Advertisement

Problems of rating scales in health measurements

Research Article | DOI: https://doi.org/10.31579/2835-8147/074

Problems of rating scales in health measurements

  • Satyendra Chakrabartty 1

1 Indian Statistical Institute, India.

*Corresponding Author: Satyendra Chakrabartty, Indian Statistical Institute, India.

Citation: Satyendra Chakrabartty, (2024), Problems of rating scales in health measurements, Clinics in Nursing; 3(4): DOI: 10.31579/2835-8147/074

Copyright: © 2024 Satyendra Chakrabartty, this is an open-access article distributed under the terms of the Creative Commons Attribution License, which permits unrestricted use, distribution, and reproduction in any medium, provided the original author and source are credited.

Received: 05 July 2024 | Accepted: 15 July 2024 | Published: 24 July 2024

Keywords: patient-reported scale; linear transformation; normal distribution; ability to detect changes; elasticity

Abstract

Background: Patient-reported outcomes (PROs) using multi-item rating scales are not comparable due to different features of the scales, different factors under consideration, etc.  

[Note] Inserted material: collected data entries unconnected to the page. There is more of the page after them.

(* ===== verification/System.v ===== *)
(** * The closed loop: sequence, driver and scoreboard

    The three components as the test bench connects them. The sequence takes an
    identifier and hands a transaction to the driver; the driver presents it to the
    device, acknowledges it and copies it to the scoreboard; the scoreboard tracks
    it, and gives the identifier back to the sequence's list ([seq->ids] is shared)
    when the response arrives. The device is the environment: when it is ready and
    what it answers is free.

    A run is any interleaving of the steps of the processes. *)
From S2P Require Import Prelude Defs Transaction MemModel Sequence MemResp.
From S2P Require Import Scoreboard ScoreboardProps ScoreboardData.
From S2P Require Import SeqGen SeqProps Driver.

#[local] Arguments drive_request : simpl never.

Section System.
Context {cfg : HpdConfig} {wf : ConfigWf cfg}.

(** The sequence: how many transactions it creates, between an LR and its SC, and
    the function that creates one from drawn values and an identifier. *)
Context (max between : nat) (create : draws -> Z -> option transaction_req).

(** ** State *)
Record system := {
  sy_phase : run_phase;           (* the sequence's loop *)
  sy_rng : rng;
  sy_pool : Transaction_pool;
  sy_wait : bool;                 (* blocked in [transaction_ret_i.read()] *)
  sy_done : bool;                 (* the null transaction is sent *)
  sy_acks : nat;                  (* acknowledgements read *)
  sy_driver : driver;
  sy_taken : nat;                 (* requests the scoreboard read from its FIFO *)
  sy_no_inflight : bool;          (* the signal [no_inflight_requests] *)
  sy_sb : scoreboard;             (* with the shared list of identifiers *)
}.

Definition set_seq (ph : run_phase) (g : rng) (p : Transaction_pool) (w d : bool) (a : nat) (y : system) : system :=
  Build_system ph g p w d a (sy_driver y) (sy_taken y) (sy_no_inflight y) (sy_sb y).
Definition set_driver (d : driver) (y : system) : system :=
  Build_system (sy_phase y) (sy_rng y) (sy_pool y) (sy_wait y) (sy_done y) (sy_acks y) d
    (sy_taken y) (sy_no_inflight y) (sy_sb y).
Definition set_sb (n : nat) (s : scoreboard) (y : system) : system :=
  Build_system (sy_phase y) (sy_rng y) (sy_pool y) (sy_wait y) (sy_done y) (sy_acks y) (sy_driver y)
    n (sy_no_inflight y) s.
Definition set_no_inflight (b : bool) (y : system) : system :=
  Build_system (sy_phase y) (sy_rng y) (sy_pool y) (sy_wait y) (sy_done y) (sy_acks y) (sy_driver y)
    (sy_taken y) b (sy_sb y).

(** The sequence's view of its state. *)
Definition seq_of (y : system) : seq_state :=
  {| q_ids := sb_seq_ids (sy_sb y); q_rng := sy_rng y; q_pool := sy_pool y |}.

(** ** Steps *)

(** The events of the device and of the clock; core requests come from the driver,
    identifiers from the sequence. *)
Definition device_event (ev : sb_event) : bool :=
  match ev with EvAllocate _ | EvCoreReq _ _ => false | _ => true end.

Inductive sys_step : system -> system -> Prop :=
  | sys_send y d dl sc t ph q :                      (* [send_transaction], up to the read *)
      sy_wait y = false -> sy_done y = false ->
      seq_turn max between create {| tu_released := []; tu_draws := d; tu_delay := dl; tu_sc_do := sc |}
        (sy_phase y) (seq_of y) = Some (t, ph, q) ->
      sys_step y
        (set_sb (sy_taken y) (set_ids (q_ids q) (sy_sb y))
           (set_driver (drive_request (Push (Some t)) (sy_driver y))
              (set_seq ph (q_rng q) (q_pool q) true false (sy_acks y) y)))
  | sys_ack y :                                      (* the acknowledgement is read *)
      sy_wait y = true -> (sy_acks y < length (dr_ret (sy_driver y)))%nat ->
      sys_step y (set_seq (sy_phase y) (sy_rng y) (sy_pool y) false (sy_done y) (S (sy_acks y)) y)
  | sys_stop y :                                     (* [transaction_fifo_o->write(nullptr)] *)
      sy_wait y = false -> sy_done y = false -> sy_phase y = Stop ->
      sys_step y
        (set_driver (drive_request (Push None) (sy_driver y))
           (set_seq Stop (sy_rng y) (sy_pool y) false true (sy_acks y) y))
  | sys_edge y ready :                               (* a clock edge of the driver *)
      sys_step y (set_driver (drive_request (Edge ready (sy_no_inflight y)) (sy_driver y)) y)
  | sys_inflight y :                                 (* [check_inflight_requests] *)
      sys_step y (set_no_inflight (check_inflight_requests (sy_sb y)) y)
  | sys_core_req y junk t s :                        (* [core_req_process] *)
      dr_sb (sy_driver y) !! sy_taken y = Some t ->
      core_req_process junk t (sy_sb y) = Done tt s ->
      sys_step y (set_sb (S (sy_taken y)) s y)
  | sys_device y ev s :                              (* the other processes *)
      device_event ev = true -> handle ev (sy_sb y) = Done tt s ->
      sys_step y (set_sb (sy_taken y) s y).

Objectives: To discuss methodological limitations of PROs and to provide a method for converting ordinal item-score to follow normal distribution.

Method: Converting raw item-score to equidistant score (E) followed by standardization to Z-scores ~N(0,1)  and converting Z-scores to proposed scores (P_i) in the range 1 to 100. Scale scores (P_Scale) as sum of P_i's  and battery scores (B-scores) as sum of scale scores follow normal distribution.

Results: Each of P_Scale-scores and B-scores satisfy desired properties, helps undertaking parametric analysis, comparing status and finding equivalent scores of two PROs having implications in classification and also to get reliability, validity in better fashion.  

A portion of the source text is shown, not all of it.